Subsequent tests revealed Lexow’s preborn child had perished. Because her body would not expel the child’s remains, she underwent a dilation and curettage (D&C). A pro-choice friend who heard about Lexow’s D&C argued that Lexow had an abortion, insisting abortion and miscarriage were coded the same way for insurance purposes. She warned that if Roe were overturned, more women would be denied a D&C when they miscarried. This is a popular falsehood that’s been perpetrated by the abortion industry and its allies. While a D&C procedure is sometimes used after a miscarriage, miscarriage and abortion are not the same (and treatments for miscarriage and ectopic pregnancy are still legal in every state).
“This was such a stressful time for me and my marriage. Now, I felt I had to defend the procedure to remove my baby who had perished inside of me. I didn’t choose to terminate my pregnancy which is what an abortion is. My baby was very much wanted. I understand medical terminology and abortion and miscarriage were not coded the same. There is so much misinformation surrounding miscarriage.”

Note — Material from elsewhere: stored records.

(** The turn of [push] whose chunk fits, as steps. *)
Lemma push_turn_thread q data buf h' :
  data <> [] -> let c := chunkSize (capacity q) (Z.of_nat (length data)) in
  freeSpace q >= c ->
  copy_in (capacity q) (head q) 0 (take (Z.to_nat c) data) (buffer q) = Ok buf ->
  ring_index (capacity q) (head q + c) = Ok h' ->
  star p_one (q, Producer PLoop data)
    (set_present (set_head (set_buffer q buf) h') true, Producer PLoop (drop (Z.to_nat c) data)).
Proof.
  intros Hne c Hfree Hcp Hh.
  assert (0 < Z.of_nat (length data)) by (destruct data; simpl; [done|lia]).
  assert (0 <= c <= Z.of_nat (length data)) as Hc.
  { unfold c, chunkSize. pose proof (wrap_in_u 64 (capacity q - 1) ltac:(lia)) as [? _].
    case_bool; lia. }
  eapply star_step; [thread_step; by rewrite (if_false (_ =? 0)) by lia|].
  eapply star_trans; [apply free_test_thread|]. fold c. rewrite (if_false (_ <? _)) by lia.
  eapply star_step; [reflexivity|]. rewrite <-(set_buffer_id q) at 1. simpl head.
  eapply star_trans; [eapply (copy_in_thread q data c (head q) _ 0 _ _ Hcp)|].
  - intros j b Hj. apply lookup_take_Some in Hj as [Hj _]. rewrite zget_nonneg by lia.
    rewrite <-Hj. f_equal. lia.
  - lia.
  - rewrite length_take. lia.
  - eapply star_step; [thread_step;
      change (capacity (set_buffer q buf)) with (capacity q); rewrite Hh; reflexivity|].
    apply star_one. reflexivity.
Qed.

(** Run on its own, the thread that pushes does what the sequential [push] of SPSCQueue.v says: it
    ends with the queue that [push] leaves when [push] returns, and is stuck in its wait over that
    queue when [push] waits. *)
Theorem push_is_thread fuel q data r q' :
  push fuel q data = (r, q') ->
  match r with
  | Ok _ => star p_one (q, Producer PLoop data) (q', Producer PIdle [])
  | Block => exists c rest, star p_one (q, Producer PLoop data) (q', Producer (PWait c) rest) /\
               producer_step q' (Producer (PWait c) rest) = Block
  | _ => True
  end.
Proof.
  revert q data. induction fuel as [|fuel IH]; intros q data; cbn [push];
    (destruct (Z.eqb_spec (Z.of_nat (length data)) 0) as [Hz|Hz]; [intros [= <- <-]|]).
  - destruct data; [apply star_one; reflexivity|simpl in Hz; lia].
  - by intros [= <- <-].
  - destruct data; [apply star_one; reflexivity|simpl in Hz; lia].
  - assert (data <> []) as Hne by (by intros ->). unfold waitFreeSpace.
    set (c := chunkSize _ _). destruct (Z.ltb_spec (freeSpace q) c) as [Hw|Hw]; cbn [with_queue].
    { intros [= <- <-]. exists c, data. split; [|done].
      eapply star_step; [|by apply free_wait_thread].
      thread_step. by rewrite (if_false (_ =? 0)) by lia. }
    destruct (copy_in _ _ _ _ _) as [buf| | | |] eqn:Hcp; cbn [with_queue];
      [|intros [= <- <-]; try done..].
    2: { exfalso. by eapply copy_in_no_block. }
    destruct (ring_index _ _) as [h'| | | |] eqn:Hh; cbn [with_queue]; [|intros [= <- <-]; try done..].
    2: { exfalso. revert Hh. unfold ring_index. by case_bool. }
    intros Hrec. apply IH in Hrec.
    pose proof (push_turn_thread q data buf h' Hne ltac:(lia) Hcp Hh) as Ht.
    destruct r; try done; [by eapply star_trans|].
    destruct Hrec as (c' & rest & Hs & Hb). exists c', rest. split; [by eapply star_trans|done].
Qed.

Lemma copy_out_thread q t want c n : forall i bytes out,
  copy_out (capacity q) t i n (buffer q) = Ok bytes -> i + Z.of_nat n = c ->
  star c_one (q, Consumer (CCopy c t i) want out) (q, Consumer (CStore c t) want (out ++ bytes)).
Proof.
  induction n as [|n IH]; intros i bytes out Hcp Hc; cbn [copy_out] in Hcp.
  - injection Hcp as <-. rewrite app_nil_r. apply star_one. thread_step.
    by rewrite (if_false (i <? c)) by lia.
  - destruct (ring_index (capacity q) (t + i)) as [k| | | |] eqn:Hk; try done. simpl in Hcp.
    destruct (zget (buffer q) k) as [b|] eqn:Hz; [|done].
    destruct (copy_out _ _ (i + 1) _ _) as [bytes'| | | |] eqn:Hcp'; try done. injection Hcp as <-.
    eapply star_step; [thread_step; rewrite (if_true (i <? c)) by lia; rewrite Hk; simpl; by rewrite Hz|].
    change (b :: bytes') with ([b] ++ bytes'). rewrite app_assoc. apply (IH (i + 1)); [done|lia].
Qed.

Lemma copy_out_no_block cap t i n buf : copy_out cap t i n buf <> Block.
Proof.
  revert i. induction n as [|n IH]; intros i; [done|]. cbn [copy_out]. unfold ring_index.
  case_bool; [done|]. simpl. destruct (zget _ _); [|done].
  specialize (IH (i + 1)). by destruct (copy_out cap t (i + 1) n buf).
Qed.

Lemma size_test_thread q n want out :
  star c_one (q, Consumer (CSizeHead Untimed n) want out)
    (q, Consumer (if size q <? n then CWait n else CTail n) want out).
Proof.
  eapply star_step; [reflexivity|]. apply star_one. thread_step. rewrite set_head_id. by case_bool.
Qed.

Lemma size_wait_thread q n want out :
  size q < n ->
  star c_one (q, Consumer (CSizeHead Untimed n) want out)
    (set_present q false, Consumer (CWait n) want out).
Proof.
  intros Hn. pose proof (size_test_thread q n want out) as Ht. rewrite (if_true (_ <? _)) in Ht by lia.
  eapply star_trans; [exact Ht|].
  destruct (dataPresentEvent q) eqn:He; [|rewrite set_present_id by done; constructor].
  eapply star_step; [thread_step; by rewrite He|].
  pose proof (size_test_thread (set_present q false) n want out) as Ht'.
  rewrite (if_true (_ <? _)) in Ht' by (apply Z.ltb_lt; exact Hn). exact Ht'.
Qed.

(** The turn of [pop] whose chunk is there, as steps. *)
Lemma pop_turn_thread q n out bytes t' :
  0 < n -> let c := chunkSize (capacity q) n in
  size q >= c -> copy_out (capacity q) (tail q) 0 (Z.to_nat c) (buffer q) = Ok bytes ->
  ring_index (capacity q) (tail q + c) = Ok t' ->
  star c_one (q, Consumer CLoop n out)
    (set_free (set_tail q t') true, Consumer CLoop (n - c) (out ++ bytes)).
Proof.
  intros Hn c Hsize Hcp Ht.
  assert (0 <= c) by (unfold c, chunkSize; pose proof (wrap_in_u 64 (capacity q - 1) ltac:(lia)) as [? _];
    case_bool; lia).
  eapply star_step; [thread_step; by rewrite (if_false (_ =? 0)) by lia|].
  eapply star_trans; [apply size_test_thread|]. fold c. rewrite (if_false (_ <? _)) by lia.
  eapply star_step; [reflexivity|].
  eapply star_trans; [eapply (copy_out_thread q (tail q) n c _ 0 _ out Hcp); lia|].
  eapply star_step; [thread_step; rewrite Ht; reflexivity|]. apply star_one. reflexivity.
Qed.

(** Run on its own, the thread that pops does what the sequential [pop] of SPSCQueue.v says: the
    same bytes go to the caller, the same queue is left, and it is stuck in its wait when [pop]
    waits. *)
Theorem pop_is_thread fuel q n acc out r q' :
  pop fuel q n acc = (r, q') -> 0 <= n ->
  match r with
  | Ok bytes => exists new, bytes = acc ++ new /\
      star c_one (q, Consumer CLoop n out) (q', Consumer CIdle 0 (out ++ new))
  | Block => exists c want out',
      star c_one (q, Consumer CLoop n out) (q', Consumer (CWait c) want out') /\
      consumer_step q' (Consumer (CWait c) want out') = Block
  | _ => True
  end.
Proof.
  revert q n acc out. induction fuel as [|fuel IH]; intros q n acc out; cbn [pop];
    (destruct (Z.eqb_spec n 0) as [->|Hz];
      [intros [= <- <-] _; exists []; rewrite !app_nil_r; split; [done|apply star_one; reflexivity]|]).
  - by intros [= <- <-].
  - unfold waitElemPresent. set (c := chunkSize _ _).
    destruct (Z.ltb_spec (size q) c) as [Hw|Hw]; cbn [with_queue].
    { intros [= <- <-] Hn. exists c, n, out. split; [|done].
      eapply star_step; [|by apply size_wait_thread].
      thread_step. by rewrite (if_false (_ =? 0)) by lia. }
    destruct (copy_out _ _ _ _ _) as [bytes| | | |] eqn:Hcp; cbn [with_queue];
      [|intros [= <- <-]; try done..].
    2: { exfalso. by eapply copy_out_no_block. }
    destruct (ring_index _ _) as [t'| | | |] eqn:Ht; cbn [with_queue]; [|intros [= <- <-]; try done..].
    2: { exfalso. revert Ht. unfold ring_index. by case_bool. }
    intros Hrec Hn.
    assert (c <= n) by (unfold c, chunkSize; case_bool; lia).
    apply (IH _ _ _ (out ++ bytes)) in Hrec; [|lia].
    pose proof (pop_turn_thread q n out bytes t' ltac:(lia) ltac:(lia) Hcp Ht) as Hturn.
    destruct r as [all| | | |]; try done.
    + destruct Hrec as (new & -> & Hs). exists (bytes ++ new). rewrite !app_assoc.
      split; [done|]. by eapply star_trans.
    + destruct Hrec as (c' & want & out' & Hs & Hb). exists c', want, out'.
      split; [by eapply star_trans|done].
Qed.

(** ** Witnesses: an actual interleaving *)

Inductive action := APush (data : list Z) | APop (n : Z) | APopTimed (n : Z) | AProducer | AConsumer.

Doctors advised Lexow to “take a break and relax.” Realizing she may never have a child naturally, she and her husband explored adoption.
Learning to rely on faith
Lexow told Live Action News, “When I learned about two high school girls who got pregnant and wanted to place their babies for adoption, I just broke down and cried and pleaded to God. There are women who have abortions or want to give up their babies, yet I couldn’t have a child of my own.”
She made an appointment at the adoption agency, but already she felt defeated, wondering how she and her husband would pay the costly adoption fees. The morning of the meeting, her miracle showed up. “I suspected I might be pregnant and took a home pregnancy test,” Lexow said. “Clear as day, the test was positive.” A doctor’s visit confirmed she was expecting.

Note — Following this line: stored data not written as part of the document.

Lemma consumer_blocked s H T :
  q_inv s H T -> consumer_step (sh s) (co s) = Block ->
  c_pc (co s) = CIdle \/ exists n, c_pc (co s) = CWait n.
Proof.
  intros Hinv. unfold consumer_step.
  destruct (c_pc (co s)) as [| |n|m n|m n h|n|n|n|n|n t i|n t|n] eqn:Hpc; try done; eauto;
    repeat case_bool; try done; unfold ring_index; repeat case_bool; simpl; try done;
    by repeat case_match.
Qed.

(** What the positions of the two threads say of the stream. *)
Lemma stream_positions N e H T :
  ex_inv N e -> q_inv (sys_ e) H T ->
  Z.of_nat (length (pushed (sys_ e))) = 8 * produced e /\
  (forall n, c_pc (co (sys_ e)) = CWait n -> n <= 8 /\ T + n <= 8 * N) /\
  (forall c, p_pc (pr (sys_ e)) = PWait c -> 0 < c <= 8 /\ H + c <= 8 * produced e) /\
  (c_pc (co (sys_ e)) = CIdle -> popping e = false -> T = 8 * consumed e).
Proof.
  intros [Hpu Hpr Hd Hu Hwant Hdue Hco Hpo He] [_ Ho _ _ _ (Hb & Hpd & Hp) (_ & _ & Hout & Hc)].
  pose proof (length_counters (produced e) ltac:(lia)) as Hl. rewrite <-Hpu in Hl.
  assert (Hlen : c_done (c_pc (co (sys_ e))) = 0 -> Z.of_nat (length (c_out (co (sys_ e)))) = T).
  { intros Hz. rewrite Hout, Hz, length_take. lia. }
  split_and!; [done|intros n Hpc|intros c Hpc|intros Hpc Hpop].
  - unfold due in Hdue. rewrite Hpc in *. specialize (Hlen eq_refl).
    destruct (popping e); [lia|done].
  - rewrite Hpc in *. simpl in *. rewrite Hpd, length_drop in Hd. lia.
  - unfold due in Hdue. rewrite Hpc, Hpop in *. specialize (Hlen eq_refl). lia.
Qed.

Lemma capacity_constant s s' : step s s' -> capacity (sh s') = capacity (sh s).
Proof.
  intros [x data Hpc|x n Hpc Hn|x n Hpc Hn|x q' p' Hs|x q' c' Hs]; try done; simpl.
  - revert Hs. unfold producer_step. destruct (p_pc (pr x)); try done; repeat case_bool; intros; simplify_eq/=;
      try done; try (destruct (dataFreeEvent _); simplify_eq/=; done);
      try (destruct (ring_index _ _) as [k| | | |]; simplify_eq/=; try done;
           destruct (zget _ _); simplify_eq/=; destruct (zset _ _ _); simplify_eq/=; done).
  - revert Hs. unfold consumer_step. destruct (c_pc (co x)); try done; repeat case_bool; intros; simplify_eq/=;
      try done; try (destruct (dataPresentEvent _); simplify_eq/=; done);
      try (destruct (ring_index _ _) as [k| | | |]; simplify_eq/=; try done;
           destruct (zget _ _); simplify_eq/=; done).
Qed.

The pregnancy progressed normally throughout the nine months and at each milestone, Lexow clung to her faith. When she gave birth to their daughter, her husband cried.
Lexow said, “We were so grateful to God for our healthy baby girl. Even though she was very active in the womb, I held my breath wondering if something would go wrong. Every twinge or pain had me a bit panicked. But now, she was here, and we were thrilled.”
When their daughter was 18 months old, Lexow gave birth to a son and now had two babies close in age. After the second birth, her endometriosis worsened, and she eventually underwent a hysterectomy.
“God has blessed us with two children and our family was complete,” Lexow said. “The timing was perfect because the progression of the endometriosis would have destroyed any chance of carrying a child to term.”
Despite the long and painful journey to motherhood, her experience strengthened her pro-life stance and increased her compassion for others, a trait that serves her well in her role at Hopeful Hearts Ministry.
Lexow said, “I believe every life has value. I’ve learned to trust God and His purpose and plan for our lives. God does not waste a single tear. Sometimes, we must walk through difficulties to learn to rely on Him. Our experiences shape us into who we are and provide an opportunity to administer to others.”